§ ABOUT THIS EXERCISE
Below are records; please give the number of their lines that contain the string "mkDb", and only that number.

BEGIN DATASET

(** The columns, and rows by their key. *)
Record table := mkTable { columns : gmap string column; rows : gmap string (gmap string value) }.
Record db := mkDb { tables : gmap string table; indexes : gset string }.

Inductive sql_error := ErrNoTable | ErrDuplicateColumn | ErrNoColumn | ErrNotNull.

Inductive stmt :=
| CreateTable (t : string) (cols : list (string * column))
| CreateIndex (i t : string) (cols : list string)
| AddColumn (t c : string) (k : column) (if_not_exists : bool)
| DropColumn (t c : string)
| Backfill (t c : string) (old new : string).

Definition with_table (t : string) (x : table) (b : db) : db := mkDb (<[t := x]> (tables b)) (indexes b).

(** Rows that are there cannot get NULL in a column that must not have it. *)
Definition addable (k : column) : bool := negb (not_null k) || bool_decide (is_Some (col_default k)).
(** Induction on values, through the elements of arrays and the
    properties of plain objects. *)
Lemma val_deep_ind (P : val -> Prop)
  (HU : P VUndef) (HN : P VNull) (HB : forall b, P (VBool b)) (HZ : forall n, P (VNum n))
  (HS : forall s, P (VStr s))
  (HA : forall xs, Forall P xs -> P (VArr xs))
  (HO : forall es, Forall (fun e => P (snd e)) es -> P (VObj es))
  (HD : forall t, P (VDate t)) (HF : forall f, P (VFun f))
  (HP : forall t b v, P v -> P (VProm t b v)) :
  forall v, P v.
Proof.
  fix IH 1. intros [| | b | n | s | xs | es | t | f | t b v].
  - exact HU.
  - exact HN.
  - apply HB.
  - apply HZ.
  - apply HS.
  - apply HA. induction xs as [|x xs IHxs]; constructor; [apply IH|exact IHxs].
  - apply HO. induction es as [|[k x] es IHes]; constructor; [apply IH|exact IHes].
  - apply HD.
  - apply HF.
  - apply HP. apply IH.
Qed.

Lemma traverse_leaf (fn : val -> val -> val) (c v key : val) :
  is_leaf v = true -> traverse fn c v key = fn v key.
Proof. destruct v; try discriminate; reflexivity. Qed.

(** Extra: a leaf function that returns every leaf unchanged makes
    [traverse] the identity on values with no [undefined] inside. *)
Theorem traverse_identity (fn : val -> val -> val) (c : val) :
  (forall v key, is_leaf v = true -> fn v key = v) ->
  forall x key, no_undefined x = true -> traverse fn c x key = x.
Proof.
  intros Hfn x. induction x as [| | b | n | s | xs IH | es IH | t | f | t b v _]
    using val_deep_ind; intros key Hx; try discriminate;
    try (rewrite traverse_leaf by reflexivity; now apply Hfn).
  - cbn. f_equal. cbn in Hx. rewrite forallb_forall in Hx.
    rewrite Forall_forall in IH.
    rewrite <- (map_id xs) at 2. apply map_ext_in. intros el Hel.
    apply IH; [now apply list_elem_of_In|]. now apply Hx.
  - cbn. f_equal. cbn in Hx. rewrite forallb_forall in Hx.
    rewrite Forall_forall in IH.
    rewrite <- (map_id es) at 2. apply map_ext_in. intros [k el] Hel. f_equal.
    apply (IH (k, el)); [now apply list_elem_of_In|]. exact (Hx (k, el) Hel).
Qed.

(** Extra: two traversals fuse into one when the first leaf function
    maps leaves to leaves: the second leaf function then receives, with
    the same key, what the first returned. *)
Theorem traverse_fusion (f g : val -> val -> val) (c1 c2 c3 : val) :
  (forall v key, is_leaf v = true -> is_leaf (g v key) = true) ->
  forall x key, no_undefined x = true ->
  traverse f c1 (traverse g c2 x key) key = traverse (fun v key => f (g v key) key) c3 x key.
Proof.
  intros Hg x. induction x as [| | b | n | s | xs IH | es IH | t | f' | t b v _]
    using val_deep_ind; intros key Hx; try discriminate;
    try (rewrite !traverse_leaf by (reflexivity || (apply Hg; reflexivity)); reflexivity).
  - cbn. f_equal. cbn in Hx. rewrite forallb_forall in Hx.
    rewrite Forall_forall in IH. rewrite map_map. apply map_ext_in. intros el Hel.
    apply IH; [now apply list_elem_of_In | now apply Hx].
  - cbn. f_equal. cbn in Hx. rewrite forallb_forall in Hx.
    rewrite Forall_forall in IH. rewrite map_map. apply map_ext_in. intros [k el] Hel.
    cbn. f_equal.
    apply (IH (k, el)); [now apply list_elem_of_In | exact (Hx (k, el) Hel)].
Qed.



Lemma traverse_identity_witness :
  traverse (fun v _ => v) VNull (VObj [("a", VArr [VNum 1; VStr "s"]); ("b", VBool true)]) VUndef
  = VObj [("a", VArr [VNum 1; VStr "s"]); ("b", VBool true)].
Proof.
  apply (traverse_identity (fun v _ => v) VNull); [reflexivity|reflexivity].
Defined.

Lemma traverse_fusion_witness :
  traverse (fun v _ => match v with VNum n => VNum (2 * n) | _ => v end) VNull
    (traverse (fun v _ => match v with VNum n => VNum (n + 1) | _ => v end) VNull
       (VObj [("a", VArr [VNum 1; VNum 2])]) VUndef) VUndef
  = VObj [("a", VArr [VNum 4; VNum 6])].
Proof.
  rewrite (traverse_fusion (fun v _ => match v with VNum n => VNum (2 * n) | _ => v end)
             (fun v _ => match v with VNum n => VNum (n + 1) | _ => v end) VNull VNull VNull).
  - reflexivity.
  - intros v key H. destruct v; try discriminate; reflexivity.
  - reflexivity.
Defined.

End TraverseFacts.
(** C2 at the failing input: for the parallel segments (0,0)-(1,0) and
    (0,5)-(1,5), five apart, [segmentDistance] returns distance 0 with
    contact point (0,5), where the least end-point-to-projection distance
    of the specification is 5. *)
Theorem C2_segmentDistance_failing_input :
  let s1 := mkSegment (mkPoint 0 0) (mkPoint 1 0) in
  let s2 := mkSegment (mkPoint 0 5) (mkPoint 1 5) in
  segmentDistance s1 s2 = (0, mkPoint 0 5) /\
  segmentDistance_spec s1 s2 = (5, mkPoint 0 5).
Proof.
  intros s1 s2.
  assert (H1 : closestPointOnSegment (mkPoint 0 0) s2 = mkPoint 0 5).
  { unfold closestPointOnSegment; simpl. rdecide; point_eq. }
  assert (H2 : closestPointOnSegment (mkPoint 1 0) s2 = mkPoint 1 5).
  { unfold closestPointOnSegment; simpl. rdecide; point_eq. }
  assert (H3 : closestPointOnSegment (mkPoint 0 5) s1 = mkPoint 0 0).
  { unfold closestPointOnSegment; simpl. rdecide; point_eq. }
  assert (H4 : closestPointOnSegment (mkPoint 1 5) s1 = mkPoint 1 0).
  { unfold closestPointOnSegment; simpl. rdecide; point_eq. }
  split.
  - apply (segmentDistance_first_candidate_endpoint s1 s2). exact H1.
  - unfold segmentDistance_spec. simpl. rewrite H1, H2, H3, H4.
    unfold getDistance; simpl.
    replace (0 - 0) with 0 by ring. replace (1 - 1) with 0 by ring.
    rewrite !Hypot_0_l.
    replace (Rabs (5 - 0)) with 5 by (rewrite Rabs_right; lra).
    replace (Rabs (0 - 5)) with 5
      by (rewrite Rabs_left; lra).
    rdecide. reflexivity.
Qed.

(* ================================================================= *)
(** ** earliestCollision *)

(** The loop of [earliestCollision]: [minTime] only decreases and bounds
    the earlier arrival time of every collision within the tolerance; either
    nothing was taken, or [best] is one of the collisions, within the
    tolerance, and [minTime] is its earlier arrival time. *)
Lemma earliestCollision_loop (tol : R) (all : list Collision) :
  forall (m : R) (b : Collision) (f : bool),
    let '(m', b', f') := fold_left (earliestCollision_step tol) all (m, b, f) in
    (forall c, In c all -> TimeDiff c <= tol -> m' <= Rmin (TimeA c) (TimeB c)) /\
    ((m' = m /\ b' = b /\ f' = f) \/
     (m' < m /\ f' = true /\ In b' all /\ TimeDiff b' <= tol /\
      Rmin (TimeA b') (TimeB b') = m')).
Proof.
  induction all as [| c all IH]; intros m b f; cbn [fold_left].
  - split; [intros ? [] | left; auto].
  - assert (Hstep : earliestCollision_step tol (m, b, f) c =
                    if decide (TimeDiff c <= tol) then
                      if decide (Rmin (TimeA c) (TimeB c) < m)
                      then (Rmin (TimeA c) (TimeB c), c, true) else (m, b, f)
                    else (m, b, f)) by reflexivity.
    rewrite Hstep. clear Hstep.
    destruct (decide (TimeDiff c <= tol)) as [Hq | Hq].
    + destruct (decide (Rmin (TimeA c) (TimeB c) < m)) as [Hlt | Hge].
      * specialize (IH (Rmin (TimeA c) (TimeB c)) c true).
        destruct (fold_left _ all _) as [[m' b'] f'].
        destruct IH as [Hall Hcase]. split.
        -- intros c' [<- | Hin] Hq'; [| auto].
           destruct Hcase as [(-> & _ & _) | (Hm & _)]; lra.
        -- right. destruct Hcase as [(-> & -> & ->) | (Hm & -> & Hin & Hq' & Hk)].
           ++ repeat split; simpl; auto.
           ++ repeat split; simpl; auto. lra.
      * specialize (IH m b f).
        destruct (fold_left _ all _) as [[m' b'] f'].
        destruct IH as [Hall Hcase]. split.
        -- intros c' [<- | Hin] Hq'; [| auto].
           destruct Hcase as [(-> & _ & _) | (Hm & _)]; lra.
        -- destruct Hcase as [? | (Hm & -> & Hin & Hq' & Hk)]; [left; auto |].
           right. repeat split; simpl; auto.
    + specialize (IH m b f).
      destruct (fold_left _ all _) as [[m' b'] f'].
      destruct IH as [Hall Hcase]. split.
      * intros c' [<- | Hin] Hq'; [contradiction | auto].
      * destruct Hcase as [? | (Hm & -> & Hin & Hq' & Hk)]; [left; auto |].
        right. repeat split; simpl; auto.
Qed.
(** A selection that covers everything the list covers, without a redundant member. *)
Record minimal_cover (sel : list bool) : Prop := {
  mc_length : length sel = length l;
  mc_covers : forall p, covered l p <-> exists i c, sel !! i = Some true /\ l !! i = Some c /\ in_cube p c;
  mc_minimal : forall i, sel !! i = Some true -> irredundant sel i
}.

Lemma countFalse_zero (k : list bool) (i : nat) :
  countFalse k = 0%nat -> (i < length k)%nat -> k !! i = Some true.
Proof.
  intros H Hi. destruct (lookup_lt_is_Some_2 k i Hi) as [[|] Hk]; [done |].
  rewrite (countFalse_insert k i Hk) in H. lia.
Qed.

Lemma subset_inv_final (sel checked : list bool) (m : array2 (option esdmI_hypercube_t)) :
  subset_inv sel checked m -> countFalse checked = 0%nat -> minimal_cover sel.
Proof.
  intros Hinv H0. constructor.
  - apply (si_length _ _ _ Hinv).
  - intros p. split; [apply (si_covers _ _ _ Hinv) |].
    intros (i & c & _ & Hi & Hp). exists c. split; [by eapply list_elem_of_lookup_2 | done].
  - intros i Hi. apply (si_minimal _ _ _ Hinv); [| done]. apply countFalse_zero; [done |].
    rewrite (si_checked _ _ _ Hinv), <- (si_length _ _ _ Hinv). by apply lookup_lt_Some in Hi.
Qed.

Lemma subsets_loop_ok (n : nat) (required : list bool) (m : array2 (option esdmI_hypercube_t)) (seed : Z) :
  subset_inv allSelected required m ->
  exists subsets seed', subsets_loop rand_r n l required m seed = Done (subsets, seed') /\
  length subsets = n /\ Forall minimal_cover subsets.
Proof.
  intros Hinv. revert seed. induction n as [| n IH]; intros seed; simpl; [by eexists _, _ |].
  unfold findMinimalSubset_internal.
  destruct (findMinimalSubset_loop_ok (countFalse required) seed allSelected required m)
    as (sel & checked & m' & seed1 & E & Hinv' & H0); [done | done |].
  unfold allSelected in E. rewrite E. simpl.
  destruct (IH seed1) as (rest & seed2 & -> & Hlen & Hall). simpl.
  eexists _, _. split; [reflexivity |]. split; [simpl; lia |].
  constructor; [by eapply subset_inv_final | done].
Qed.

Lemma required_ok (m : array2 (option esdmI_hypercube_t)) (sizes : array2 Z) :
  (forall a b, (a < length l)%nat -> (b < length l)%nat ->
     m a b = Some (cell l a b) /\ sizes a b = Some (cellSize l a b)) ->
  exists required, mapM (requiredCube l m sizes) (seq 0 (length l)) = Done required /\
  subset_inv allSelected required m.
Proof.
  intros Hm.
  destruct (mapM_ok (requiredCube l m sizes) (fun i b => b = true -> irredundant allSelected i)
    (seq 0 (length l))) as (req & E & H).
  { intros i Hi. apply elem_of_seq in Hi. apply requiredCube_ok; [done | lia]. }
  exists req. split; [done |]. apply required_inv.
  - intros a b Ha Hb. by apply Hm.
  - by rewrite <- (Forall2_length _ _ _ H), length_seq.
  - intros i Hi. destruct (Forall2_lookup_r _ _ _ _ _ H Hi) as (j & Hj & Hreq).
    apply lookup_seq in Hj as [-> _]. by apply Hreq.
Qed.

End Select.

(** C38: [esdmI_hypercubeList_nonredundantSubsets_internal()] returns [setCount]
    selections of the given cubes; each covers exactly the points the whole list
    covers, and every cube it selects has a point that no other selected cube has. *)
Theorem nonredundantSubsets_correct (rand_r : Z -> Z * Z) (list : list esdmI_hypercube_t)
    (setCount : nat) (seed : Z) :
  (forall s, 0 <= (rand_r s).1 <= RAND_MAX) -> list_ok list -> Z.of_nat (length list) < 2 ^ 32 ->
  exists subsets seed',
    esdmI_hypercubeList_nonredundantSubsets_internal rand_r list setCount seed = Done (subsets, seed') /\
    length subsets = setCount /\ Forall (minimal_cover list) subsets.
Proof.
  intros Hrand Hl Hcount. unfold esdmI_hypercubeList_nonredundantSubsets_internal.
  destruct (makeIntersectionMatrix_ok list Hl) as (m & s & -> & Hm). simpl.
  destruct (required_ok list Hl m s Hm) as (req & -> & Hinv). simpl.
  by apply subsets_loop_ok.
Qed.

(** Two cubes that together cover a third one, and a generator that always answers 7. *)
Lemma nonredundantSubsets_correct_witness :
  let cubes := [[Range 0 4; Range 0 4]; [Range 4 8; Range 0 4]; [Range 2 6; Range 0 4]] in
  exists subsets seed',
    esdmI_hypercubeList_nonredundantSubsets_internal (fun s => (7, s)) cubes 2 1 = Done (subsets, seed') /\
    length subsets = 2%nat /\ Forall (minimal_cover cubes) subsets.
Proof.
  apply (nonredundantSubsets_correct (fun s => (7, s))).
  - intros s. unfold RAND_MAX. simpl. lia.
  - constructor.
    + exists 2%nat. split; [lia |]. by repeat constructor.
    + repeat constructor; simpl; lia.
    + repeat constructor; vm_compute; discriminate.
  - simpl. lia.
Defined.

END DATASET

§ EXERCISE SOLUTION
2